3 Devastating Cyber Attacks on Banks That Show How Vulnerable Our Money Is

When it comes to online banking, there’s no room for tolerating sloppy data security. You might not lose any sleep if your (hopefully unique) Adobe password is leaked and you may only experience a few minutes of rage if your Dota 2 game is DDoSed. But if your bank goes offline, better hope it’s only for a few minutes and that your money is safe.

These 3 Cyber Attacks on Banks Had Devastating Consequences

Whether we’re talking about large banks or scrappy new fintechs, any financial companies that do business online are vulnerable to security risks, just like anyone else. Here are three major incidents where online banks had their security compromised.

1. American Banks Targeted With Extended DDoS Campaign

Starting in early 2012, a wave of malicious traffic swept over several American banks, targeting banking web applications one at a time. The attacks affected Bank of America, Citigroup, Wells Fargo, Capital One, and HSBC, among others. Rather than targeting customer data or stealing money, the hackers used DDoS attacks to overwhelm online banking websites and prevent actual customers from accessing bank services.

A group called Izz ad-Din al-Qassam Cyber Fighters took credit for the attacks, dubbed Operation Ababil, claiming it was retribution for an anti-Islam video. But due to the sophistication of the attacks, the US government suspects the group is just a front for the Iranian government, seeking their own retribution for American cyberwarfare attacks.

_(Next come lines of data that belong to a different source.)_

(* ===== verification/ServerConnection.v ===== *)
(** The server's side of a connection (server/src/control_plane.cpp): from the
    first bytes, through enrollment, pairing or the mutual handshake, to the
    commands of an authenticated client.

    Received bytes reach [on_bytes] while the connection is in [states_]; a thread
    that looked its object up may also run the rest ([on_bytes_body]) after the
    connection has been removed.  Commands of exams, telemetry and audit are handed
    to their own handlers (see Delivery and AuditLog). *)

From S2P Require Import Prelude Wire Protocol Auth KeyStore ControlChannel ControlMessages.
From S2P Require Import ClientRegistry Pairing Enrollment ServerState PairingServer.

Module ServerConnection.
Import Protocol Auth ControlChannel ServerState PairingServer.

Definition kMaxChatEntries : Z := 200.
Definition kMaximumChatBytes : Z := 4096.

(** ** Enrollment and the handshake *)

Section Handlers.
Context {K : Type} `{Pairing.KeyProvider K} {GCM : AesGcm}.
Variable bcrypt_hmac : bytes -> bytes -> option bytes.
Variable bcrypt_sha256 : bytes -> option bytes.

Definition process_enrollment (env : Env K) (s : Server) (cn : ConnectionState) (frame : TcpFrame)
    : bool * ConnectionState * Server :=
  match sv_enrollment_authority s with
  | None => (false, cn, fail_handshake s cn "enrollment is disabled or malformed")
  | Some authority =>
      if negb (ce_type (tf_envelope frame) =? command_type_value CT_enrollment_request)
      then (false, cn, fail_handshake s cn "enrollment is disabled or malformed")
      else
        match Enrollment.decode_enrollment_request (tf_payload frame) with
        | None => (false, cn, fail_handshake s cn "invalid enrollment payload")
        | Some request =>
            let previous := KeyStore.snapshot (sv_key_store s) in
            let '(accepted, authority) :=
              Enrollment.authority_accept bcrypt_hmac authority request (ev_unix_now env)
                (sv_key_store s) in
            let s := {| s with sv_enrollment_authority := Some authority |} in
            match accepted with
            | Err enrollment_error => (false, cn, fail_handshake s cn enrollment_error)
            | Ok store =>
                let '(saved, s) := persist_keys env {| s with sv_key_store := store |} previous in
                if negb saved
                then (false, cn, fail_handshake s cn "enrolled key could not be persisted")
                else
                  let response := encode_u32 (Enrollment.er_key_id request) in
                  let wire := plain_frame CT_enrollment_accept (ce_request_id (tf_envelope frame))
                    response in
                  let '(sent, s) := send env s (cn_connection_id cn) wire in
                  if negb sent then (false, cn, s)
                  else
                    (true, {| cn with cn_stage := enrollment_complete |},
                     emit s (HandshakeSuccess (cn_connection_id cn)))
            end
        end
  end.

The campaign was the largest cyberattack in history (a record since surpassed many times). Attacks were carried out in three phases, the final launching in March 2013. More than just a nuisance, a successful DDoS attack costs banks an estimated $100,000 per hour. What’s worse, however, is that any server, web application, device, or IoT device compromised by a botnet can be used in such a DDoS attack.

Piles of USD
Terrorists acting on their own or state-sponsored warfare. Whoever they were, they weren’t after this stuff.

2. South Korea’s Banking Industry Hit By Massive Coordinated Attack

On March 20, 2013, South Korean citizens were rattled by a far-reaching cyber blackout that froze computer terminals and paralyzed ATMs and mobile payments. At two banks, Windows and Linux computer systems were affected and entire hard drives were wiped. Others such as Woori Bank reported intrusion attempts but claimed they fended off the hackers. The attackers also managed to disrupt broadcasts of three major TV stations.

The South Korean government accused North Korean operatives of orchestrating this cyberwarfare campaign from China, where the attacker IP was traced. It is possible either a North Korean cyberwarfare unit was active in China, or they hired a China-based mercenary botnet that had already compromised South Korean targets.

This attack was carried out by a relatively unsophisticated malware program known as “DarkSeoul,” and could have been prevented had adequate cyber security measures been put in place. Despite the disruption to services and deletion of data, it is clear the attack was mainly intended to disrupt business and cause chaos. The total cost of the carnage, both through denial of service and data loss,  was calculated at $725 million.

An old-time bank in the Wild West with a woman on horseback.
This is what our banks will look like in the future if we don’t start taking cyber security seriously.

3. Russian Hackers Pull Off World’s Biggest Bank Heist

A cybercriminal gang has been attributed to a crime spree that launched a diverse repertory of well-planned attacks against as many as 100 banks across 30 countries. The group, dubbed Carbanak by Kaspersky Lab, is believed to consist of Russians, Ukrainians, and Chinese, with their targets being located primarily in Russia, followed by the US, Germany, China, and Ukraine. Their crime spree began in early 2014, peaking in June, and went unaddressed until February 2015.

The hackers used botnets to send out malware-infected e-mails to bank employees, a tactic called spearphishing, and were able to infiltrate many employee accounts. This allowed them to steal many different kinds of sensitive information, including customer data, secret keys used by ATMs to confirm PINs, bank video surveillance, and information on security systems and anti-fraud measures. They could also manipulate account balances and create fake accounts to move stolen money around. Each attack took around two to four months.

One bank was robbed of $7.3 million when the hackers reprogrammed its ATMs. Another bank’s online platform was accessed and the thieves made away with $10 million. Some of these attacks could have been prevented had employees only updated their Microsoft software. The thieves were able to make off with as much as $1 billion, and authorities have been unable to catch them.

A grave marker for bank robber John Dillinger, scattered with coins
No, Carbanak is not like your granddaddy’s bank robbers.

These three incidents show hackers with varying motivations and means, using differing techniques to achieve their own unique goals. Whether disrupting service or stealing money, or cybercrime or cyberwarfare, cyber threats cannot go unaddressed. And rather than going after only the biggest banks, hackers are increasingly targeting smaller fintech startups with fewer resources and less experience with cyber security. We must cooperate to secure the Internet from these actions, or we’ll pay the price in the end.